- Safety Corner | January 21, 2020
Fingers - Mind Your Digits
Our hands and fingers are some of our greatest assets, which is why giving them the attention they deserve is important for a host of reasons. We use our hands and fingers to do many things on a daily basis. They pull wire, make terminations, steer vehicles, create wonderful works of art, shape and form metal and wood, and they make the impossible possible. Unfortunately, many know what it is like to not have these assets at their disposal and understand the challenges that presents.
The Bureau of Labor Statistics (BLS) tells us that in 2014 there were 137,440lost-time cases that resulted due to hand injuries. The BLS also reported that in 2013 that there were 139,820 lost-time cases that resulted due to hand injuries.
Next to back injuries, our hands seem to be an area that can use some focus when it comes to workplace safety.
One would think that keeping track of those digits that are permanently affixed to our hands shouldn’t be all that difficult. After all, it’s not like we’re herding cats. Unfortunately, statistics tell us we need to focus in this area.

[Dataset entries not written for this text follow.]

Lemma runs_active_expire sample : active_expire clock sample ~> storage_op clock (Storage.active_expire sample).
Proof.
  intros w. rewrite storage_op_eq. unfold active_expire, Storage.active_expire. rewrite !alone_bind.
  cbn [alone now_ sys_call act shards_here]. rewrite alone_expire_shards. cbn. unfold step_world, ticks.
  destruct (active_expire_shards _ _ _ _ _) as [n e]. cbn. by destruct (n =? 0).
Qed.

(** * Persistence of commands *)

Lemma runs_persist ctx args : persist ctx args ~> Commands.persist ctx args.
Proof.
  intros w. unfold persist, Commands.persist. rewrite st_bind_eq. cbn [asks fst snd].
  destruct (ctx_replay ctx); [by destruct (w_aof w)|]. rewrite alone_bind. cbn. unfold aof_on.
  destruct (w_aof w) as [a|] eqn:Ha; [|done]. cbn [orb]. destruct (enabled a); [|done]. cbn [negb]. cbn.
  rewrite Ha. unfold lift_sys, mbind, St_bind. by destruct (Aof.append a args _) as [[st a'] s].
Qed.

Lemma runs_count f : count f ~> st_modify (on_metrics f).
Proof. apply runs_act. Qed.

Lemma runs_now : now_ clock ~> lift_sys (read_clock clock).
Proof. apply runs_act. Qed.

Lemma runs_sys {A} (m : SysM A) : sys_call m ~> lift_sys m.
Proof. apply runs_act. Qed.
End Alone.

#[export] Hint Resolve runs_locked runs_del runs_exists runs_mget runs_sweep runs_flushdb runs_active_expire
  runs_persist runs_count runs_now runs_sys : runs.

(** Follows the common structure of a program and a computation. *)
Ltac runs_tac :=
  repeat (intros; lazymatch goal with
  | |- runs (_ ≫= _) (_ ≫= _) => apply runs_bind
  | |- runs (guarded _ _) _ => apply runs_guarded
  | |- runs (match ?x with _ => _ end) _ => destruct x
  | |- runs _ _ => solve [eauto with runs nocore]
  end).

Section Checkpoints.
Context `{Platform}.
Variables (clock : nat -> Z) (steady : nat -> Z) (pid : Z).

(** * Snapshots *)

(** A computation on files that is handed the engine. *)
Definition on_engine {A} (f : StorageEngine -> SysM (A * StorageEngine)) : CmdM A :=
  fun w => let '((a, e), s) := f (w_storage w) (w_sys w) in (a, put_storage e (put_sys s w)).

The first step in this process is to understand the problem and recognize the hazards. When it comes to hand injuries, we could create the obvious laundry list of basic injuries received: Pinches, abrasions, cuts, strains, bruises, dislocations, amputations, and the infamous carpal tunnel syndrome are just a few. When I typically speak to this topic, I use my own hands as my own personal tour through the discussion. Some of us have to learn the hard way when it comes to protecting our hands. There’s a scar on my pinky finger from the stitches needed after it was pinched in an aluminum brake when I was just a kid helping my dad. There’s a scar on the back of the hand from the sharp nails of my dog, which I received while playing on the living room floor. And the two scars near my knuckle occurred when a #12, or it could have been a #14, conductor entered and exited after I cut and trimmed up the wire and slipped forward. A controlled exploration of your team’s past injuries to the hand can help us all understand that closer attention to safety around this subject is warranted.

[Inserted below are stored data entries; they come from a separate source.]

(* ===== verification/Undated.v ===== *)
(** Databases without deadlines under any clock: an engine none of whose entries
    has a deadline answers the same whatever the clock shows, so operations
    whose clock readings are out of order (a thread reads the clock before it
    locks the shard) still agree with the plain map. *)
From S2P Require Import Prelude Util Config Resp Storage StorageFacts StorageSpec StorageSweep StorageRefine.
From S2P Require Import Fs Aof Snapshot Metrics Commands CommandFacts KvSpec KvFacts KvRefine.

Abbreviation kv := Kv.kv.

Section Undated.
Context `{Platform}.
Variable lim : ProtocolConfig.

Definition undated (e : StorageEngine) : Prop :=
  forall k x, find e (shard_for_key e k) k = Some x -> e_expiry x = None.

(** A step that leaves the engine without deadlines, and of the same shape. *)
Definition ageless (e e' : StorageEngine) : Prop := undated e' /\ same_shape e e'.

Lemma ageless_refl e : undated e -> ageless e e.
Proof. by split. Qed.

Lemma ageless_point e e' k o :
  undated e -> point_update e e' k o -> (forall x, o = Some x -> e_expiry x = None) -> ageless e e'.
Proof.
  intros Hu [Hs Hp] Ho. split; [|done]. intros k' x. rewrite (same_shape_route _ _ _ Hs), Hp. case_decide; [by apply Ho|apply Hu].
Qed.

Lemma undated_live e now k :
  undated e -> find_live e (shard_for_key e k) k now = (find e (shard_for_key e k) k, e).
Proof.
  intros Hu. unfold find_live. destruct (find e _ k) as [x|] eqn:Hf; [|done]. unfold expired. by rewrite (Hu _ _ Hf).
Qed.

(** An operation that gives no entry a deadline. *)
Definition timeless (o : Op) : Prop :=
  match o with
  | OSet _ _ (Some _) _ | OExpireAt _ _ | OExpire _ _ _ | ODbsize | OExpiresCount | OFlushdb | OActiveExpire _ => False
  | _ => True
  end.

Lemma ageless_store e k entry res :
  wf e -> undated e -> key_valid e k = true -> value_valid e (e_value entry) = true -> e_expiry entry = None ->
  ageless e (store_entry e (shard_for_key e k) k (find e (shard_for_key e k) k) entry res).2.
Proof.
  intros Hwf Hu Hk Hv Hx. pose proof (store_entry_wf e k entry res Hwf Hk Hv) as Hs. cbv zeta in Hs.
  destruct (store_entry _ _ _ _ _ _) as [r e']. destruct Hs as [_ [(_ & _ & Hp)|(_ & -> & _)]]; [|by apply ageless_refl].
  eapply ageless_point; [done|exact Hp|]. by intros x [= <-].
Qed.

Lemma rewritten_undated o v now : e_expiry (rewritten_entry o v now) = None.
Proof. by destruct o. Qed.

Lemma rewritten_value o v now : e_value (rewritten_entry o v now) = v.
Proof. by destruct o. Qed.

Lemma ageless_get e now k : wf e -> undated e -> ageless e (Storage.get now k e).2.
Proof.
  intros Hwf Hu. unfold Storage.get. rewrite undated_live by done. destruct (find e _ k) as [x|] eqn:Hf; [|by apply ageless_refl]. cbn [snd].
  destruct (update_entry_wf e k x (MkEntry (e_value x) (e_expiry x) (e_version x) now) Hwf Hf eq_refl) as [_ Hp].
  eapply ageless_point; [done|exact Hp|]. intros y [= <-]. by apply (Hu _ _ Hf).
Qed.

Lemma ageless_step now o e : wf e -> undated e -> timeless o -> ageless e (engine_step now o e).2.
Proof.
  intros Hwf Hu Ho. destruct o as [k v [ttl|] c|k|k|k d|k s|k| | |k|k| | | |]; try done; cbn [engine_step].
  - assert (Hs : ageless e (Storage.set now k v None c e).2).
    { unfold Storage.set. destruct (key_valid e k) eqn:Hk; [|by apply ageless_refl]. destruct (value_valid e v) eqn:Hv; [|by apply ageless_refl]. cbn [negb].
      rewrite erase_if_expired_eq, undated_live by done. cbn [snd]. destruct (_ || _); [by apply ageless_refl|].
      by apply ageless_store. }
    by destruct (Storage.set now k v None c e).
  - pose proof (ageless_get e now k Hwf Hu) as Hg. by destruct (Storage.get now k e).
  - unfold Storage.del_one. rewrite undated_live by done. destruct (find e _ k) as [x|] eqn:Hf; [|by apply ageless_refl]. cbn [snd].
    destruct (erase_entry_wf e k x Hwf Hf) as [_ Hp]. eapply ageless_point; [done|exact Hp|done].
  - assert (Hs : ageless e (Storage.incr_by now k d e).2).
    { unfold Storage.incr_by. destruct (key_valid e k) eqn:Hk; [|by apply ageless_refl]. cbn [negb]. rewrite undated_live by done.
      destruct (match find _ _ _ with Some _ => _ | None => _ end) as [n|]; [|by apply ageless_refl].
      destruct (_ || _); [by apply ageless_refl|]. destruct (value_valid e _) eqn:Hv; [|by apply ageless_refl]. cbn [negb].
      apply ageless_store; [done..|by rewrite rewritten_value|apply rewritten_undated]. }
    by destruct (Storage.incr_by now k d e).
  - assert (Hs : ageless e (Storage.append now k s e).2).
    { unfold Storage.append. destruct (key_valid e k) eqn:Hk; [|by apply ageless_refl]. cbn [negb]. rewrite undated_live by done.
      destruct (value_valid e _) eqn:Hv; [|by apply ageless_refl]. cbn [negb].
      apply ageless_store; [done..|by rewrite rewritten_value|apply rewritten_undated]. }
    by destruct (Storage.append now k s e).
  - unfold Storage.strlen. pose proof (ageless_get e now k Hwf Hu) as Hg. by destruct (Storage.get now k e).
  - unfold Storage.ttl. rewrite undated_live by done. destruct (find e _ k) as [x|]; [|by apply ageless_refl]. by destruct (e_expiry x); apply ageless_refl.
  - unfold Storage.persist. rewrite undated_live by done. destruct (find e _ k) as [x|] eqn:Hf; [|by apply ageless_refl].
    rewrite (Hu _ _ Hf). by apply ageless_refl.
Qed.

(** * Agreement with the plain map *)

(** The engine holds exactly [m], whenever it is asked, and cannot run out of
    memory. *)
Definition stores (e : StorageEngine) (m : kv) : Prop :=
  unlimited e /\ undated e /\ wf e /\ limits_ e = lim /\ forall t, live e t = plain m.

Lemma undated_live_any e t t' : wf e -> undated e -> live e t = live e t'.
Proof.
  intros Hwf Hu. apply map_eq. intros k. rewrite !fresh_live by done. f_equal. unfold fresh.
  destruct (find e _ k) as [x|] eqn:Hf; [|done]. cbn. unfold expired. by rewrite (Hu _ _ Hf).
Qed.

Lemma stores_simulates e m now : stores e m -> simulates lim now e (plain m).
Proof. intros (_ & _ & Hwf & Hl & Hm). split; [done|]. split; [done|]. intros t _. by rewrite plain_view. Qed.

Lemma holds_stores clock w m : holds clock lim w m -> undated (w_storage w) -> stores (w_storage w) m.
Proof.
  intros (Hun & t & _ & Hwf & Hl & Hlive) Hu. split; [done|]. split; [done|]. split; [done|]. split; [done|].
  intros t'. rewrite (undated_live_any _ t' t), Hlive by done. apply plain_view.
Qed.

(** An operation that the plain map answers with [a] and [m'] does so on the
    engine, whatever the clock shows. *)
Lemma stores_step {A} (wrap : A -> Reply) `{!Inj eq eq wrap} (op : Z -> StorageEngine -> A * StorageEngine)
    o a m m' now e :
  (forall now e, engine_step now o e = let '(a, e') := op now e in (wrap a, e')) -> op_ok o -> timeless o ->
  stores e m -> (forall now, Map.step lim false now o (plain m) = (wrap a, plain m')) ->
  exists e', op now e = (a, e') /\ stores e' m' /\ same_shape e e'.
Proof.
  intros Hop Hok Hto Hs Hstep. pose proof (stores_simulates e m now Hs) as Hsim.
  destruct Hs as (Hun & Hu & Hwf & Hl & Hm).
  pose proof (step_agrees lim now now e (plain m) Hsim (Z.le_refl _) o Hok) as Ha. unfold agrees in Ha.
  pose proof (ageless_step now o e Hwf Hu Hto) as Hu'.
  rewrite Hop in Ha, Hu'. destruct (op now e) as [a1 e1]. destruct Ha as (Hc & oom & Ha). cbn [snd] in Hu'. destruct Hu' as [Hu' Hsh].
  assert (oom = false) as -> by (destruct (Map.step lim oom now o (plain m)); by apply Ha).
  rewrite Hstep in Ha. destruct Ha as (Ha & (Hwf' & Hl' & Hlive) & _). apply (inj wrap) in Ha. subst a1.
  exists e1. split; [done|]. split; [|done]. split; [unfold unlimited in *; by rewrite Hc|]. split; [done|]. split; [done|].
  split; [done|]. intros t. rewrite (undated_live_any e1 t now Hwf' Hu'), Hlive by done. apply plain_view.
Qed.

(** * Expiry finds nothing *)

Lemma stores_find e e' m :
  stores e m -> wf e' -> same_shape e e' -> (forall j k, find e' j k = find e j k) -> stores e' m.
Proof.
  intros (Hun & Hu & Hwf & Hl & Hm) Hwf' Hsh Hf. pose proof Hsh as (Hc & Hli & _).
  split; [unfold unlimited in *; by rewrite Hc|]. split.
  { intros k x. rewrite Hf, (same_shape_route _ _ _ Hsh). apply Hu. }
  split; [done|]. split; [by rewrite Hli|]. intros t. rewrite <- (Hm t). apply map_eq. intros k.
  rewrite !live_lookup by done. by rewrite Hf, (same_shape_route _ _ _ Hsh).
Qed.

Lemma expire_shard_outside sample now i c e :
  (length (shards_ e) <= i)%nat -> active_expire_shard sample now i c e = (c, e).
Proof.
  intros Hi. unfold active_expire_shard, set_cursor, put_shard, shard_at. rewrite (lookup_ge_None_2 _ _ Hi). cbn.
  rewrite list_insert_ge by done. by destruct e.
Qed.

Lemma stores_expire_shard e m sample now i c :
  stores e m -> 0 <= sample ->
  let '(c', e') := active_expire_shard sample now i c e in c' = c /\ stores e' m /\ same_shape e e'.
Proof.
  intros Hs Hsample. pose proof Hs as (_ & Hu & Hwf & _).
  destruct (decide (i < length (shards_ e))%nat) as [Hi|Hi]; [|by rewrite expire_shard_outside by lia].
  pose proof (active_expire_shard_spec sample now i c e Hwf Hi Hsample) as Ha.
  destruct (active_expire_shard sample now i c e) as [c' e']. destruct Ha as (due & -> & (He & Hlist & Hf & _)).
  destruct He as (Hwf' & Hsh & Hlive).
  assert (due = []) as ->.
  { destruct due as [|[k x] due]; [done|]. exfalso. destruct Hlist as [_ Hin].
    assert (Hfx : find e i k = Some x) by (apply Hin; by left).
    assert (Hr : shard_for_key e k = i) by (by eapply wf_find_route).
    specialize (Hlive now (Z.le_refl _)). apply (f_equal (fun d => d !! k)) in Hlive.
    rewrite !live_lookup in Hlive by done. rewrite (same_shape_route _ _ _ Hsh), Hr, Hf, Hfx in Hlive.
    rewrite decide_True in Hlive by (cbn; by left). cbn in Hlive. unfold alive, expired in Hlive.
    rewrite <- Hr in Hfx. by rewrite (Hu _ _ Hfx) in Hlive. }
  split; [cbn; lia|]. split; [|done]. apply (stores_find e); [done..|]. intros j k. rewrite Hf. by rewrite decide_False by (cbn; set_solver).
Qed.
End Undated.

In addition to understanding the types of hand injuries that are occurring, understanding which hand is dominant can provide more insight when compared to which hand was injured. It is more common to injure the non-dominant hand than it is the dominant hand. The cause of the injury is going to differ depending on which hand it was that was injured as well. It makes sense when you think of it with regard to the fact that we use our dominant hand to do things such as use a knife, hammer, or other tools. We are also less aware of our non-dominant hand in many instances. I have read that we more often lean on our non-dominant hand when resting, which could be the making of a recipe for an injury when you marry that with the fact that our awareness around that hand is less. It is advisable to have both left-handed and right-handed individuals on your safety review committee to ensure you have both perspectives when looking at hazards.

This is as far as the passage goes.